Zombies, Gods and Voodoo

by John Winn
© Buzzy Multimedia

They come out of the grave, products of the Devil, witchcraft or experiments gone horribly wrong, stalking us as a hound stalks its prey until no one is immune from their quest for brains or souls. The fear of zombies is so engrained in us that they have been immortalized in movies and popular culture dating back several decades. Yet the reality is zombies–or at least the zombie myth–has been around much longer. In fact, they are said to predate organized religion itself. Though the origin of the zombie myth is as murky as ancient tales of old, scholars and novelists have been mining the depths of recorded knowledge, inspired by the mystery surrounding these strange beings.
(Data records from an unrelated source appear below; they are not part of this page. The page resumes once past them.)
(* ===== verification/ZiplistUpd.v ===== *)
(** * Ziplists: correctness of the updates

    [ziplistResize], [__ziplistCascadeUpdate], [__ziplistInsert] and
    [__ziplistDelete] of src/ziplist.c on represented lists: every access stays
    inside the allocation and the result represents the updated list. *)
From Stdlib Require Import Lia ZArith.
From stdpp Require Import base numbers list tactics option.
From S2P Require Import Prelude Util Ziplist ZiplistRep.
#[local] Open Scope Z_scope.

(** Bring a concatenation to right-nested form. *)
Ltac rassoc := repeat rewrite <- app_assoc; cbn [app].

Ltac zlens := rewrite ?length_app, ?Nat2Z.inj_add, ?length_header, ?length_entryb, ?length_chain,
  ?length_prevb, ?length_le_bytes; cbn [length].

Section Upd.
Context (junk : nat -> Z).

(** ** Resizing *)

Lemma resize_gen b t n X newlen : 11 <= newlen ->
  exists J, zlen J = Z.max 0 (newlen - 10 - zlen X) /\
    ziplistResize junk (header b t n ++ X) newlen =
      Some (header newlen t n ++ take (Z.to_nat (newlen - 11)) (X ++ J) ++ [ZIP_END]).
Proof.
  intros Hn. unfold ziplistResize, realloc.
  set (J := junk <$> seq (length (header b t n ++ X)) (Z.to_nat newlen - length (header b t n ++ X))).
  assert (forall b, length (header b t n) = 10%nat) as Hh by (intros b'; pose proof (length_header b' t n); lia).
  assert (zlen J = Z.max 0 (newlen - 10 - zlen X)) as HJ
    by (subst J; rewrite length_fmap, length_seq, length_app, Hh; lia).
  exists J. split; [done|].
  rewrite take_app_ge, Hh, <- app_assoc by (rewrite Hh; lia).
  set (Y := take (Z.to_nat newlen - 10) X ++ J).
  assert (Y = take (Z.to_nat (newlen - 11) + 1) (X ++ J)) as HY.
  { subst Y. replace (Z.to_nat (newlen - 11) + 1)%nat with (Z.to_nat newlen - 10)%nat by lia.
    rewrite take_app. f_equal. rewrite take_ge; [done|]. lia. }
  rewrite set_bytes. cbn [mbind option_bind]. fold Y.
  destruct (lookup_lt_is_Some_2 (X ++ J) (Z.to_nat (newlen - 11))) as [y Hy]; [rewrite length_app; lia|].
  rewrite HY, Nat.add_1_r, (take_S_r _ _ _ Hy), app_assoc.
  rewrite wr_app; [by rewrite <- app_assoc|].
  rewrite length_app, Hh, length_take, length_app. lia.
Qed.

(** Growing by [k] bytes a block that ends in the end marker. *)
Lemma resize_grow_end b t n X k : 0 <= k ->
  exists R, zlen R = k /\ (0 < k -> exists R', R = ZIP_END :: R') /\
    ziplistResize junk (header b t n ++ X ++ [ZIP_END]) (11 + zlen X + k) =
      Some (header (11 + zlen X + k) t n ++ X ++ R ++ [ZIP_END]).
Proof.
  intros Hk. destruct (resize_gen b t n (X ++ [ZIP_END]) (11 + zlen X + k)) as (J & HJ & ->); [lia|].
  rewrite <- app_assoc, take_app_ge by lia.
  exists (take (Z.to_nat (11 + zlen X + k - 11) - length X) ([ZIP_END] ++ J)).
  rewrite length_app in HJ. cbn [length] in HJ. split; [|split].
  - rewrite length_take, length_app. cbn [length]. lia.
  - intros Hk'. destruct (Z.to_nat (11 + zlen X + k - 11) - length X)%nat as [|m] eqn:E; [lia|].
    by exists (take m J).
  - by rewrite <- app_assoc.
Qed.

(** Shrinking keeps a prefix. *)
Lemma resize_shrink b t n X Y : Y <> [] ->
  ziplistResize junk (header b t n ++ X ++ Y) (11 + zlen X) = Some (header (11 + zlen X) t n ++ X ++ [ZIP_END]).
Proof.
  intros HY. destruct (resize_gen b t n (X ++ Y) (11 + zlen X)) as (J & HJ & ->); [lia|].
  rewrite <- app_assoc. replace (Z.to_nat (11 + zlen X - 11)) with (length X) by lia.
  by rewrite take_app_length.
Qed.

(** ** The cascade *)

(** What [__ziplistCascadeUpdate] does to the entries after one of raw length
    [rk] when the first of them has [pv] in its previous-length field. *)
Fixpoint casc (rk pv : Z) (l : list sent) : list sent :=
  match l with
  | [] => []
  | x :: l' =>
      if pv =? rk then x :: l'
      else if negb x.1 && (ZIP_BIGLEN <=? rk) then (true, x.2) :: casc (raw (true, x.2)) (raw x) l'
      else x :: l'
  end.

Lemma casc_ents rk pv l : snd <$> casc rk pv l = snd <$> l.
Proof.
  revert rk pv; induction l as [|x l IH]; intros; cbn [casc]; [done|].
  repeat case_goal; try done. cbn. f_equal. apply IH.
Qed.

Lemma raw_true x : x.1 = false -> raw (true, x.2) = raw x + 4.
Proof. unfold raw, pls. destruct x as [[] e]; cbn; [done | lia]. Qed.

Lemma casc_total rk pv l : total l <= total (casc rk pv l) <= total l + 4 * zlen l.
Proof.
  revert rk pv; induction l as [|x l IH]; intros; cbn [casc]; [done|].
  destruct (pv =? rk); [cbn [length]; lia|].
  destruct (negb x.1 && (ZIP_BIGLEN <=? rk)) eqn:E; [|cbn [length]; lia].
  zbool. rewrite !total_cons, raw_true by done. specialize (IH (raw x + 4) (raw x)). cbn [length]. lia.
Qed.

Lemma length_casc rk pv l : length (casc rk pv l) = length l.
Proof.
  revert rk pv; induction l as [|x l IH]; intros; cbn [casc]; [done|].
  repeat case_goal; cbn [length]; auto.
Qed.
Lemma len_spec zl l : zrep zl l -> exists zl', ziplistLen zl = Some (zlen l, zl') /\ zrep zl' l.
Proof.
  intros Hz. unfold ziplistLen. pose proof (length_zrep _ _ Hz). pose proof Hz as (n & Hzl & [Hn Hc] & Hwf & Hb).
  assert (ZIPLIST_LENGTH zl = Some n) as -> by (rewrite Hzl; by apply get_length). cbn [mbind option_bind].
  destruct (n <? UINT16_MAX) eqn:E; zbool.
  - exists zl. by rewrite Hc.
  - change ZIPLIST_HEADER_SIZE with (pos l 0). rewrite (len_loop_spec zl l) by (done || lia). cbn [mbind option_bind].
    replace (0 + (zlen l - Z.of_nat 0)) with (zlen l) by lia.
    destruct (zlen l <? UINT16_MAX) eqn:E2; zbool.
    + rewrite Hzl, set_len. eexists. split; [done|]. exists (zlen l). split_and!; try done. split; [|done]. lia.
    + by exists zl.
Qed.

(** A bound on the bytes a list of entries can take, whatever the sizes of its
    previous-length fields. *)
Definition weight (es : list zent) : Z := foldr (fun e n => zlen (payload e) + 9 + n) 0 es.
Definition fits (es : list zent) : Prop := 11 + weight es < 2 ^ 32.

Lemma weight_app es fs : weight (es ++ fs) = weight es + weight fs.
Proof. unfold weight. induction es as [|e es IH]; [done|]. cbn [app foldr]. lia. Qed.

Lemma total_weight (l : list sent) : total l + 4 * zlen l <= weight (snd <$> l).
Proof.
  induction l as [|x l IH]; [done|]. rewrite total_cons. cbn [fmap list_fmap weight foldr length].
  fold (weight (snd <$> l)). unfold raw, pls. destruct (x.1); lia.
Qed.

Lemma weight_nonneg es : 0 <= weight es.
Proof. unfold weight. induction es as [|e es IH]; cbn [foldr]; lia. Qed.

Lemma head_small_app l1 l2 k : head_small (l1 ++ l2) -> (l1 = [] -> head_small k) -> head_small (l1 ++ k).
Proof. destruct l1; cbn; auto. Qed.

Section Public.
Context (junk : nat -> Z).

Lemma insert_holds zl l i s : zrep zl l -> head_small l -> (i <= length l)%nat ->
  insert_safe (new_ent (lastraw (take i l)) s) (drop i l) -> fits (ent_of s :: (snd <$> l)) ->
  exists zl', ziplistInsert junk zl (pos l i) s = Some zl' /\
    zholds zl' (take i (snd <$> l) ++ ent_of s :: drop i (snd <$> l)).
Proof.
  intros Hz Hh Hi Hsafe Hfit. set (e := new_ent (lastraw (take i l)) s) in *.
  rewrite <- (take_drop i l) in Hz. unfold ziplistInsert.
  destruct (insert_spec junk zl (take i l) (drop i l) (pos l i) s Hz eq_refl Hsafe) as (zl' & -> & Hz').
  { rewrite take_drop. pose proof (total_weight l). unfold fits in Hfit. cbn [weight foldr] in Hfit.
    fold (weight (snd <$> l)) in Hfit. fold e. rewrite length_drop. unfold raw. cbn [snd e new_ent].
    destruct (pls_cases e); lia. }
  exists zl'. split; [done|]. eexists. split; [exact Hz'|]. split.
  - rewrite <- (take_drop i l) in Hh. eapply head_small_app; [exact Hh|]. intros ->. done.
  - rewrite fmap_app, fmap_cons, resettle_ents, fmap_take, fmap_drop. done.
Qed.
According to experts of the zombie myth, their origins–like many supernatural beings-date back to colonial Haiti. As Wade Davis notes, many of the black slaves who resettled on the island nation worshipped a god from an area near the modern-day Niger-Congo border, Damballah Wedo. While Damballah held no sway over matters of life and death, he was a sort of ferryman of the underworld, helping to ease the newly dead into the afterlife. It is from his name that the word zombie originates, and though the exact origin of the zombie myth is unknown, it is strongly suspected that there is a link between Haitian Vodau beliefs and the primitive animist beliefs of their free ancestors.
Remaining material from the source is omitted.